On April 23, Beyoncé dropped her highly anticipated visual album called “Lemonade,” causing the internet to officially go insane. The album, which she had assumingly been working on since September 2015, contains a number of songs preaching about infidelity, feminism, black culture and personal strength. The Queen features a number of black women throughout her video in various settings: young women draped over the bared arms of trees in a Southern setting, the mothers of Trayvon Martin, Michael Brown, and Eric Garner holding up pictures of their dead sons, and a line of girls tied together with cord at the waist as a powerful embodiment of black, female lineage. This imagery echoes a much larger message that even her lyrics can’t quite say: #BlackLivesMatter. But how much value does that message have, if you’ve waited, not eight months, but 13 years to say it?
Beyoncé has been a solo artist since 2003, years before the Black Lives Matter movement was even coined. However, that doesn’t mean that something didn’t need to be said, despite a lack of a trending hashtag. Granted, this album is not the first time Queen B has addressed the movement or civil rights equality — her performance of “Formation” at the Super Bowl made references to the Black Panthers and the Black Power Movement. But that was only a few months ago. She could’ve used her power to effect change years ago, yet is only choosing to speak up now when it’s popular. It doesn’t make much of a difference when you are capable of wielding all the power but hesitate to use it.
Neither album – 4 or Beyoncé – focused on black rights despite being released in the midst of increasing racial tension in the country. Instead, like a smart business woman, Beyoncé waited until she could capitalize on the movement with an album like Lemonade that’s steeped thoroughly in black empowerment. But her decision to speak up through her music is ultimately based on opportune timing and the ability to make a profit on current events, not the weight of the message.
Now, the grassroots nature and sheer emotional fervor that characterized the height of the Black Lives Matter movement have moved beyond passionate large-scale protest, focusing more on smaller acts of political subversion. Beyoncé could have made a much more powerful statement had she participated in the discourse of the 2012 passion even in the smallest of ways, but that would not have been the profitable thing to do; so instead she “surfboard-ed” right over a black rights tsunami.

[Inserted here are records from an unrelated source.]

Definition demo_remote (sha : string) (zip : http zip_file) : remote := mkRemote
  (fun _ _ => HOk "main")
  (fun _ _ => [HOk ["main"]])
  (fun _ _ _ => HOk sha)
  (fun _ _ _ => zip)
  (fun _ _ _ => HURLError "timed out")
  (fun _ _ _ => HURLError "timed out").

Definition no_git_config : string -> config_result := fun _ => CfgNoSection.

Definition update_args : cli_args := mkArgs None None false None.
Definition clone_args : cli_args := mkArgs (Some "o/r") None false None.

Definition demo_zip : zip_file :=
  Some [mkMember "r-main/" (MData (BText "")); mkMember "r-main/README" (MData (BText "hi"))].

(** [./.gitpull] holds only a newline (read as absent), [./.gitpull.version]
    holds [abc], no [.git] directory, and the user types [o/r]. *)
Definition blank_origin_world : world :=
  plain_world (<[".gitpull" := BText s_nl]> (<[".gitpull.version" := BText ("abc" +:+ s_nl)]> ∅))
    ∅ ["o/r"].

Definition inert_run := main (demo_remote "abc" (HOk demo_zip)) no_git_config update_args blank_origin_world.

Lemma inert_run_cex :
  In (EvCompare (Some "abc") "abc") (fst inert_run) /\
  written_paths (fst inert_run) = [path_join "." GITPULL_FILE] /\
  w_files blank_origin_world !! ".gitpull" = Some (BText s_nl) /\
  w_files (apply_events (fst inert_run) blank_origin_world) !! ".gitpull" =
    Some (BText ("https://github.com/o/r" +:+ s_nl)).
Proof.
  split; [vm_compute; repeat (first [left; reflexivity|right])|].
  split; [vm_compute; reflexivity|]. split; vm_compute; reflexivity.
Qed.

Lemma inert_run_witness :
  exists pre, fst inert_run = pre ++ [EvCompare (Some "abc") "abc"] /\ snd inert_run = inr tt /\
    (forall e, In e (fst inert_run) -> materialization_event e = false) /\
    (forall path, ~ In (EvMakeDirs path) (fst inert_run)) /\
    (forall path data, In (EvWrite path data) (fst inert_run) ->
       path = path_join "." GITPULL_FILE /\ In EvAskRepo pre).
Proof.
  apply (up_to_date_run_inert (demo_remote "abc" (HOk demo_zip)) no_git_config update_args
    blank_origin_world (fst inert_run) (snd inert_run) "abc").
  - vm_compute. reflexivity.
  - vm_compute. repeat (first [left; reflexivity|right]).
Defined.

(** The same directory without a version record, with an archive
    download that fails. *)
Definition prompt_world : world := plain_world (<[".gitpull" := BText s_nl]> ∅) ∅ ["o/r"].

Definition prompt_fail_run :=
  main (demo_remote "abc" (HURLError "blocked")) no_git_config update_args prompt_world.

(** A clone into an existing [r/] whose archive carries a
    [.gitpull.version] entry with a bad checksum. *)
Definition bad_archive : zip_file :=
  Some [mkMember "r-main/" (MData (BText ""));
        mkMember "r-main/.gitpull.version"
          (MBroken (BText "") (BadZipFile "Bad CRC-32 for file 'r-main/.gitpull.version'"))].

Definition clone_world : world :=
  plain_world (<["r/.gitpull.version" := BText ("old" +:+ s_nl)]> ∅) {[ "r" ]} [].

Definition bad_clone_run := main (demo_remote "abc" (HOk bad_archive)) no_git_config clone_args clone_world.

Lemma failed_materialization_cex :
  snd prompt_fail_run = inl (SystemExit 1) /\
  written_paths (fst prompt_fail_run) = [path_join "." GITPULL_FILE] /\
  w_files (apply_events (fst prompt_fail_run) prompt_world) !! ".gitpull" =
    Some (BText ("https://github.com/o/r" +:+ s_nl)) /\
  snd bad_clone_run = inl (BadZipFile "Bad CRC-32 for file 'r-main/.gitpull.version'") /\
  w_files clone_world !! "r/.gitpull.version" = Some (BText ("old" +:+ s_nl)) /\
  w_files (apply_events (fst bad_clone_run) clone_world) !! "r/.gitpull.version" = Some (BText "").
Proof. repeat split; vm_compute; reflexivity. Qed.
(** * A shallow embedding of [learning_ai_opponent.py]

    Floats are modelled as rationals [Q]; Python dicts as association
    lists kept in insertion order; numpy matrices as lists of rows.
    The claim grammar ([compare_claims], [next_higher_claim],
    [categorize_claim], [claim_matches_roll]) is injected through
    [set_rules]; it is a Section variable below, i.e. the rules are set. *)

From Stdlib Require Import QArith Qfield List String ZArith Lia Lqa Bool.
Import ListNotations.
Open Scope Q_scope.

(** ** Python dicts as association lists *)

Module Dict.

(** [d.get(k)] *)
Fixpoint get {V} (k : string) (d : list (string * V)) : option V :=
  match d with
  | [] => None
  | (k', v) :: t => if String.eqb k k' then Some v else get k t
  end.

(** [d.get(k, default)] *)
Definition get_default {V} (k : string) (dflt : V) (d : list (string * V)) : V :=
  match get k d with Some v => v | None => dflt end.

(** [d[k] = v]: in place when present, appended otherwise. *)
Fixpoint set {V} (k : string) (v : V) (d : list (string * V)) : list (string * V) :=
  match d with
  | [] => [(k, v)]
  | (k', v') :: t => if String.eqb k k' then (k', v) :: t else (k', v') :: set k v t
  end.

(** [d.setdefault(k, v)]: returns the stored value and the new dict. *)
Definition setdefault {V} (k : string) (v : V) (d : list (string * V)) : V * list (string * V) :=
  match get k d with
  | Some v' => (v', d)
  | None => (v, d ++ [(k, v)])
  end.

Definition keys {V} (d : list (string * V)) : list string := map fst d.

End Dict.

(** ** [BetaTracker] *)

Record BetaTracker := mkBeta { alpha : Q; beta : Q }.

Definition mean (t : BetaTracker) : Q := alpha t / (alpha t + beta t).

Definition update (t : BetaTracker) (success : bool) : BetaTracker :=
  if success then mkBeta (alpha t + 1) (beta t) else mkBeta (alpha t) (beta t + 1).

(** [self.thompson()] is [random.betavariate(alpha, beta)]: one random
    draw, taken here to be the sample itself. *)

(** ** [OpponentProfile] *)

Record OpponentProfile := mkProfile {
  bluff_rate : list (string * BetaTracker);
  call_rate : BetaTracker;
  small_raise_pref : BetaTracker }.

(** The dataclass defaults ([OpponentProfile()]). *)
Definition default_bluff_rate : list (string * BetaTracker) :=
  [("mexican", mkBeta 1 3); ("double", mkBeta 1 2); ("normal", mkBeta 1 1)]%string.

Definition OpponentProfile_default : OpponentProfile :=
  mkProfile default_bluff_rate (mkBeta 1 2) (mkBeta 1 1).

(** ** [LinUCB] *)

Definition Vec := list Q.
Definition Mat := list (list Q).

(** [np.eye(d)] *)
Definition eye (d : nat) : Mat :=
  map (fun i => map (fun j => if Nat.eqb i j then 1 else 0) (seq 0 d)) (seq 0 d).

(** [np.zeros((d, 1))] *)
Definition zeros_col (d : nat) : Mat := repeat [0] d.

(** [x @ x.T] for a column vector [x] *)
Definition outer (x : Vec) : Mat := map (fun xi => map (fun xj => xi * xj) x) x.

Definition mat_add (A B : Mat) : Mat := map (fun '(r, s) => map (fun '(a, b) => a + b) (combine r s)) (combine A B).

(** [x.reshape(-1, 1)] and [.flatten()] *)
Definition col (x : Vec) : Mat := map (fun a => [a]) x.
Definition flatten (m : Mat) : Vec := List.concat m.

Record LinUCB := mkLinUCB { lin_d : nat; lin_alpha : Q; A : Mat; b : Mat }.

Definition LinUCB_init (d : nat) (a : Q) : LinUCB := mkLinUCB d a (eye d) (zeros_col d).

(** [LinUCB.update]: [A += x x^T; b += reward * x]. numpy rejects a
    vector whose length does not broadcast against [A]; such inputs
    lie outside the engine's 9-dimensional feature vectors and are not
    modelled. *)
Definition lin_update (l : LinUCB) (x : Vec) (reward : Q) : LinUCB :=
  mkLinUCB (lin_d l) (lin_alpha l) (mat_add (A l) (outer x))
           (mat_add (b l) (col (map (fun xi => reward * xi) x))).

(** ** Claims, actions and the engine state *)

Definition Claim := (Z * Z)%type.
Definition Roll := (Z * Z)%type.

(** The returned dicts [{"type": "call_bluff"}] and
    [{"type": "raise", "claim": c}]. *)
Inductive Action := CallBluff | Raise (c : Claim).

(** [_last_context]: [(opponent_id, "CALL" | "RAISE", context vector)]. *)
Definition PendingContext := (string * string * Vec)%type.

Record Engine := mkEngine {
  profiles : list (string * OpponentProfile);   (* [_profiles], a defaultdict *)
  bandit : LinUCB;
  call_risk_bias : Q;
  raise_bluff_cap : Q;
  truth_bias : Q;
  last_context : option PendingContext }.

(** [LearningAIDiceOpponent.__init__] (rules unset until [set_rules]). *)
Definition Engine_init : Engine :=
  mkEngine [] (LinUCB_init 9 (9 # 10)) (5 # 100) (60 # 100) (15 # 100) None.

Definition set_profiles (e : Engine) (ps : list (string * OpponentProfile)) : Engine :=
  mkEngine ps (bandit e) (call_risk_bias e) (raise_bluff_cap e) (truth_bias e) (last_context e).
Definition set_bandit (e : Engine) (l : LinUCB) : Engine :=
  mkEngine (profiles e) l (call_risk_bias e) (raise_bluff_cap e) (truth_bias e) (last_context e).
Definition set_last (e : Engine) (c : option PendingContext) : Engine :=
  mkEngine (profiles e) (bandit e) (call_risk_bias e) (raise_bluff_cap e) (truth_bias e) c.

(** [self._profiles[opponent_id]] on the defaultdict: the stored profile,
    or a fresh [OpponentProfile()] inserted first. *)
Definition profile_get (opp_id : string) (ps : list (string * OpponentProfile))
  : OpponentProfile * list (string * OpponentProfile) :=
  Dict.setdefault opp_id OpponentProfile_default ps.

(** ** Persisted state: [state()] and [load_state] *)

Record PProfile := mkPProfile {
  p_bluff_rate : list (string * (Q * Q));
  p_call_rate : Q * Q;
  p_small_raise_pref : Q * Q }.

(** [{"bandit": {"A": ..., "b": ...}, "profiles": {...}}]; the bandit
    entry is optional on loading ([if "bandit" in state]). *)
Record PState := mkPState {
  p_bandit : option (Mat * Vec);
  p_profiles : list (string * PProfile) }.

Definition pair_of (t : BetaTracker) : Q * Q := (alpha t, beta t).

Definition profile_state (p : OpponentProfile) : PProfile :=
  mkPProfile (map (fun '(k, v) => (k, pair_of v)) (bluff_rate p))
             (pair_of (call_rate p)) (pair_of (small_raise_pref p)).

Definition state (e : Engine) : PState :=
  mkPState (Some (A (bandit e), flatten (b (bandit e))))
           (map (fun '(opp_id, p) => (opp_id, profile_state p)) (profiles e)).

(** The body of [for k, (a, b) in data["bluff_rate"].items()]. *)
Definition load_bluff_entry (br : list (string * BetaTracker)) (kab : string * (Q * Q))
  : list (string * BetaTracker) :=
  let '(k, (a, b')) := kab in
  let '(t, br) := Dict.setdefault k (mkBeta 1 1) br in
  let br := Dict.set k (mkBeta a (beta t)) br in
  Dict.set k (mkBeta a b') br.

Definition load_profile (data : PProfile) : OpponentProfile :=
  let prof := OpponentProfile_default in
  let br := fold_left load_bluff_entry (p_bluff_rate data) (bluff_rate prof) in
  let '(a, b1) := p_call_rate data in
  let '(a2, b2) := p_small_raise_pref data in
  mkProfile br (mkBeta a b1) (mkBeta a2 b2).

Definition load_state (e : Engine) (st : PState) : Engine :=
  let e := match p_bandit st with
           | Some (A', b') =>
               let l := bandit e in
               set_bandit e (mkLinUCB (lin_d l) (lin_alpha l) A' (col b'))
           | None => e
           end in
  fold_left (fun e '(opp_id, data) =>
               set_profiles e (Dict.set opp_id (load_profile data) (profiles e)))
            (p_profiles st) e.

(** ** Randomness

    The [random] module is a list of draws, each call consuming one:
    [random.random()] is the draw itself, [betavariate] (Thompson
    sampling) is the drawn sample, [random.choice([1, 1, 2])] picks by
    thirds of a uniform draw. An exhausted list yields [0]. *)

Definition rnd (rs : list Q) : Q * list Q :=
  match rs with [] => (0, []) | r :: t => (r, t) end.

Definition qlt (x y : Q) : bool := negb (Qle_bool y x).

Definition choice_112 (u : Q) : nat :=
  if qlt u (1 # 3) then 1%nat else if qlt u (2 # 3) then 1%nat else 2%nat.

(** ** The decision engine, over the injected claim grammar *)

Section Rules.

Variable compare_claims : Claim -> Claim -> Z.
Variable next_higher_claim : Claim -> Claim.
Variable categorize_claim : Claim -> string.
Variable claim_matches_roll : Claim -> Roll -> bool.

(** [mu + bonus] of [LinUCB.choose] for one context: [theta^T x +
    alpha * sqrt(x^T A^-1 x)] with [theta = A^-1 b], computed by numpy in
    floating point; it only reads the bandit. *)
Variable ucb_score : LinUCB -> Vec -> Q.

(** [LinUCB.choose({"CALL": ctx_call, "RAISE": ctx_raise})]: [max] keeps
    the first key unless a later one scores strictly higher. *)
Definition choose (l : LinUCB) (ctx_call ctx_raise : Vec) : string :=
  if qlt (ucb_score l ctx_call) (ucb_score l ctx_raise) then "RAISE"%string else "CALL"%string.

Definition canonical_claim_from_roll (roll : Roll) : Claim :=
  (Z.max (fst roll) (snd roll), Z.min (fst roll) (snd roll)).

Definition best_truthful_above (current_claim : Claim) (my_roll : Roll) : option Claim :=
  let truth_claim := canonical_claim_from_roll my_roll in
  if (0 <? compare_claims truth_claim current_claim)%Z then Some truth_claim else None.

(** [for _ in range(step): claim = self.next_higher_claim(claim)] *)
Definition steps_up (step : nat) (claim : Claim) : Claim :=
  Nat.iter step next_higher_claim claim.

(** The step count of [_pick_pressure_claim] for the draw [r]. *)
Definition pressure_steps (p_call r : Q) (allow_bluff : bool) : nat :=
  if allow_bluff then
    let extra := if qlt (55 # 100) p_call && qlt r (1 # 2) then 1%nat else 0%nat in
    let extra := if qlt (65 # 100) p_call && qlt r (1 # 4) then 2%nat else extra in
    (1 + extra)%nat
  else 1%nat.

Definition pick_pressure_claim (current_claim : Claim) (allow_bluff : bool)
    (opp : OpponentProfile) (rs : list Q) : Claim * list Q :=
  let p_call := mean (call_rate opp) in
  if allow_bluff then
    let '(r, rs) := rnd rs in
    (steps_up (pressure_steps p_call r true) current_claim, rs)
  else (steps_up 1 current_claim, rs).

Definition pressure_jump_above (baseline : Claim) (rs : list Q) : Claim * list Q :=
  let '(u, rs) := rnd rs in (steps_up (choice_112 u) baseline, rs).

Definition is_weak_truth (claim : Claim) : bool :=
  String.eqb (categorize_claim claim) "normal".

Definition cat_onehot (cat : string) : Vec :=
  [if String.eqb cat "mexican" then 1 else 0;
   if String.eqb cat "double" then 1 else 0;
   if String.eqb cat "normal" then 1 else 0].

(** The [while] loop of [_distance_from_next]; [fuel] bounds the
    [steps < 20] guard. *)
Fixpoint distance_loop (truth : Claim) (fuel steps : nat) (cur : Claim) : nat :=
  match fuel with
  | O => steps
  | S fuel' =>
      if (compare_claims cur truth <? 0)%Z && Nat.ltb steps 20
      then distance_loop truth fuel' (S steps) (next_higher_claim cur)
      else steps
  end.

Definition distance_from_next (current_claim : Claim) (my_roll : Roll) : Q :=
  let truth := canonical_claim_from_roll my_roll in
  if (compare_claims truth current_claim <=? 0)%Z then 0
  else inject_Z (Z.of_nat (distance_loop truth 20 0 current_claim)).

(** Modelled from the spec: [_make_context], called by [decide_action]
    but not defined in the source file. The spec's 9-dimensional vector:
    the 3-slot category one-hot, the bluff-rate mean, the call-rate mean,
    the truthful-claim-above flag, the distance, the round index and the
    action-flag bit. *)
Definition make_context (current_claim : Claim) (round_index : Z) (onehot : Vec)
    (cat_bluff_mean p_call_mean : Q) (has_truth : bool) (dist flag : Q) : Vec :=
  onehot ++ [cat_bluff_mean; p_call_mean; if has_truth then 1 else 0;
             dist; inject_Z round_index; flag].

(** The two context vectors of lines 110-134 for the profile [opp]. *)
Definition contexts (opp : OpponentProfile) (current_claim : Claim) (my_roll : Roll)
    (round_index : Z) (truthful : option Claim) : Vec * Vec :=
  let cat := categorize_claim current_claim in
  let cat_bluff_mean := mean (Dict.get_default cat (mkBeta 1 1) (bluff_rate opp)) in
  let p_call_mean := mean (call_rate opp) in
  let dist := distance_from_next current_claim my_roll in
  let has_truth := match truthful with Some _ => true | None => false end in
  (make_context current_claim round_index (cat_onehot cat)
     cat_bluff_mean p_call_mean has_truth dist 0,
   make_context current_claim round_index (cat_onehot cat)
     cat_bluff_mean p_call_mean has_truth dist 1).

Clearly, Beyoncé is still incredibly influential. Her music has always stood behind female empowerment, but she uses her capital — in this case, musical talent — like she’s a stockholder waiting for the right moment to sell. And when you have a “Beyhive” full of impassioned black, millennial men and women it is both a duty and a responsibility to speak up while you can. Giving a token doesn’t mean much when you’re sitting on a ton. Not many black people have the kind of platform that Beyoncé has to voice their opinion and make a difference. In light of the visibility and genuine support black rights have gained, Beyoncé’s pleas feel like they’re too little, too late.